%%

(* ===== verification/Reach.v ===== *)
(** * Reachable volumes
    [handler] lists the entry points that open a transaction, [worker] the
    transactions of the workers with what they read of the committed database
    before; a step runs one of them in any environment of the node, from any
    volatile state, and leaves its committed database.  Every database reachable from a fresh volume
    satisfies the node invariant; the theorems read it off. *)
From stdpp Require Import base tactics list strings gmap pretty.
From Stdlib Require Import ZArith Lia Ascii String.
From S2P Require Import Prelude Json Wire Store Tx Adapter Events Commands Barrier Hold Submit Dispatch LogicalDelete Frames.
From S2P Require Import TranscriptView Capture Observe Actions Recovery Invariant Handlers Transactions DeleteTx WorkerTx.
From S2P Require Import Read Replay Paging Pages HistoryReplica HistoryExport Artifacts Reading ArtifactTx Exporting.
Open Scope string_scope.
Open Scope list_scope.
Open Scope Z_scope.
Open Scope harness_scope.

(** ** The fresh volume of [migrate], [runtime/schema.go] *)
Definition freshState (node owner : string) (registry : Z) : durableState :=
  mkState node owner registry 1 0 0 0 false "online" "blocked" "idle" None 0 ["policy_unavailable"] 1 1.
Definition freshDb (node owner : string) (registry : Z) : Db :=
  mkDb (freshState node owner registry) [] [] [] [] [] [] [] [] [] [] [] [] [] 1 [] [] [] []
    [mkQuiescence "node" 1 1] [] [] [].

Lemma fresh_inv node owner registry : DbInv node (freshDb node owner registry).
Proof.
  constructor; cbn; try done; unfold commands_ok, slots_ok, owned;
    first [apply NoDup_nil_2|intros a Ha; set_solver|constructor; try done; try apply NoDup_nil_2; set_solver].
Qed.

(** ** Steps *)
Inductive http_handler : M Result -> Prop :=
  | http_submit trust raw : http_handler (SubmitCommand trust raw)
  | http_install transport raw : http_handler (InstallHold transport raw)
  | http_status transport operation : http_handler (HoldStatus transport operation)
  | http_quiescence transport operation : http_handler (QuiescenceProof transport operation)
  | http_release transport raw : http_handler (ReleaseHold transport raw)
  | http_delete transport raw : http_handler (DeleteLogicalDialog transport raw)
  | http_delete_status transport operation : http_handler (LogicalDeleteStatus transport operation)
  | http_read m : read_handler m -> http_handler m
  | http_export trust i after limit : http_handler (ExportHistory trust i after limit).

Inductive handler : forall A, M A -> Prop :=
  | handler_http m : http_handler m -> handler Result m
  | handler_peek : handler _ peekDispatch
  | handler_dispatch candidate policy : handler _ (commitDispatch candidate policy)
  | handler_block : handler _ blockPolicy.
#[export] Hint Constructors http_handler handler : harness.

(** The settled attempts and messages are those of an intent in flight. *)
Inductive worker (db : Db) : forall A, M A -> Prop :=
  | worker_claim adapter l : worker db _ (claimAction adapter l)
  | worker_finish command status : worker db _ (finishAction command status)
  | worker_requeue command : worker db _ (requeueAction command)
  | worker_started reference : has_attempt reference db -> worker db _ (markStarted reference)
  | worker_unknown reference reason effect : has_attempt reference db -> worker db _ (markAttemptUnknown reference reason effect)
  | worker_refused o : refusable o db -> worker db _ (ObserveAttempt o)
  | worker_steer reference message outcome : steering reference message db -> worker db _ (finishSteer reference message outcome)
  | worker_approval reference actor p outcome : has_attempt reference db -> worker db _ (finishApproval reference actor p outcome)
  | worker_input reference message p outcome : has_attempt reference db -> worker db _ (finishInput reference message p outcome)
  | worker_observe (T : SafeText) expected e : worker db _ (ObserveAdapterEvent expected e)
  | worker_startup : worker db _ recoverStartup
  | worker_pristine policy : worker db _ (recoverPristinePolicy policy)
  | worker_reconcile (T : SafeText) reference result : worker db _ (applyReconciledTerminal reference result)
  | worker_store i content : worker db _ (StoreArtifact i content).
#[export] Hint Constructors worker : harness.

Inductive step (node : string) : Db -> Db -> Prop :=
  | step_handler A (m : M A) env x c :
      handler A m -> cfg_node env = node -> step node (durable c) (durable (run m env x c).2)
  | step_worker A (m : M A) env x c :
      worker (durable c) A m -> cfg_node env = node -> step node (durable c) (durable (run m env x c).2).

Definition reachable (node : string) : Db -> Db -> Prop := rtc (step node).

Lemma transaction_reads {A} (m : M A) : reads m -> transaction m.
Proof. intros Hm env c HD. eapply wp_mono; [apply Hm|..]; unfold untouched; intros ? ? ->; done. Qed.
Lemma handler_transaction A (m : M A) : handler A m -> transaction m.
Proof.
  destruct 1 as [m []| | |]; eauto using transaction_submit, transaction_install, transaction_hold_status,
    transaction_quiescence, transaction_release, transaction_delete, transaction_delete_status,
    transaction_reads, read_handler_reads, transaction_export, transaction_peek, transaction_commit_dispatch, transaction_block_policy.
Qed.

Lemma transaction_all {A} G (m : M A) : transaction m -> transaction_on G m.
Proof. intros Hm env c HD _. by apply Hm. Qed.
Lemma worker_transaction db A (m : M A) : worker db A m -> exists G : Db -> Prop, G db /\ transaction_on G m.
Proof.
  destruct 1; try (exists (fun _ => True); split; [done|]; apply transaction_all;
    solve [eauto using transaction_claim, transaction_finish, transaction_requeue, transaction_observe, transaction_recover_startup,
      transaction_pristine, transaction_reconcile, transaction_store]).
  all: eexists; split; [eassumption|].
  all: eauto using transaction_mark_started, transaction_mark_unknown, transaction_observe_attempt, transaction_finish_steer,
    transaction_finish_approval, transaction_finish_input.
Qed.

Lemma transaction_run {A} G (m : M A) env x c :
  transaction_on G m -> G (durable c) -> DbInv (cfg_node env) (durable c) -> DbInv (cfg_node env) (durable (run m env x c).2).
Proof.
  intros Hm HG HD. specialize (Hm env c HD HG x). unfold run. by destruct (m env x c) as [[[e|a] x'] c'].
Qed.

Lemma step_inv node db db' : step node db db' -> DbInv node db -> DbInv node db'.
Proof.
  intros [A m env x c Hm <-|A m env x c Hm <-] HD.
  - apply (transaction_run (fun _ => True)); [by eapply transaction_all, handler_transaction|done..].
  - apply worker_transaction in Hm as (G & HG & Hm). by apply (transaction_run G).
Qed.

Lemma reachable_inv node owner registry db :
  reachable node (freshDb node owner registry) db -> DbInv node db.
Proof.
  intros H. assert (DbInv node (freshDb node owner registry)) as H0 by apply fresh_inv.
  induction H as [|db db1 db2 Hs _ IH]; [done|]. apply IH. by eapply step_inv.
Qed.

(** The databases a node can have: what any history leaves of a fresh volume. *)
Definition volume (node : string) (db : Db) : Prop := exists owner registry, reachable node (freshDb node owner registry) db.
Lemma volume_inv node db : volume node db -> DbInv node db.
Proof. intros (owner & registry & H). by eapply reachable_inv. Qed.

%%

**EXERCISE:** Each line from the one containing "transaction_finish_approval, transaction_finish_input." through the final line of the records must be repeated exactly, with no line added or dropped.

**RESULT FOR THIS TASK:**
    transaction_finish_approval, transaction_finish_input.
Qed.

Lemma transaction_run {A} G (m : M A) env x c :
  transaction_on G m -> G (durable c) -> DbInv (cfg_node env) (durable c) -> DbInv (cfg_node env) (durable (run m env x c).2).
Proof.
  intros Hm HG HD. specialize (Hm env c HD HG x). unfold run. by destruct (m env x c) as [[[e|a] x'] c'].
Qed.

Lemma step_inv node db db' : step node db db' -> DbInv node db -> DbInv node db'.
Proof.
  intros [A m env x c Hm <-|A m env x c Hm <-] HD.
  - apply (transaction_run (fun _ => True)); [by eapply transaction_all, handler_transaction|done..].
  - apply worker_transaction in Hm as (G & HG & Hm). by apply (transaction_run G).
Qed.

Lemma reachable_inv node owner registry db :
  reachable node (freshDb node owner registry) db -> DbInv node db.
Proof.
  intros H. assert (DbInv node (freshDb node owner registry)) as H0 by apply fresh_inv.
  induction H as [|db db1 db2 Hs _ IH]; [done|]. apply IH. by eapply step_inv.
Qed.

(** The databases a node can have: what any history leaves of a fresh volume. *)
Definition volume (node : string) (db : Db) : Prop := exists owner registry, reachable node (freshDb node owner registry) db.
Lemma volume_inv node db : volume node db -> DbInv node db.
Proof. intros (owner & registry & H). by eapply reachable_inv. Qed.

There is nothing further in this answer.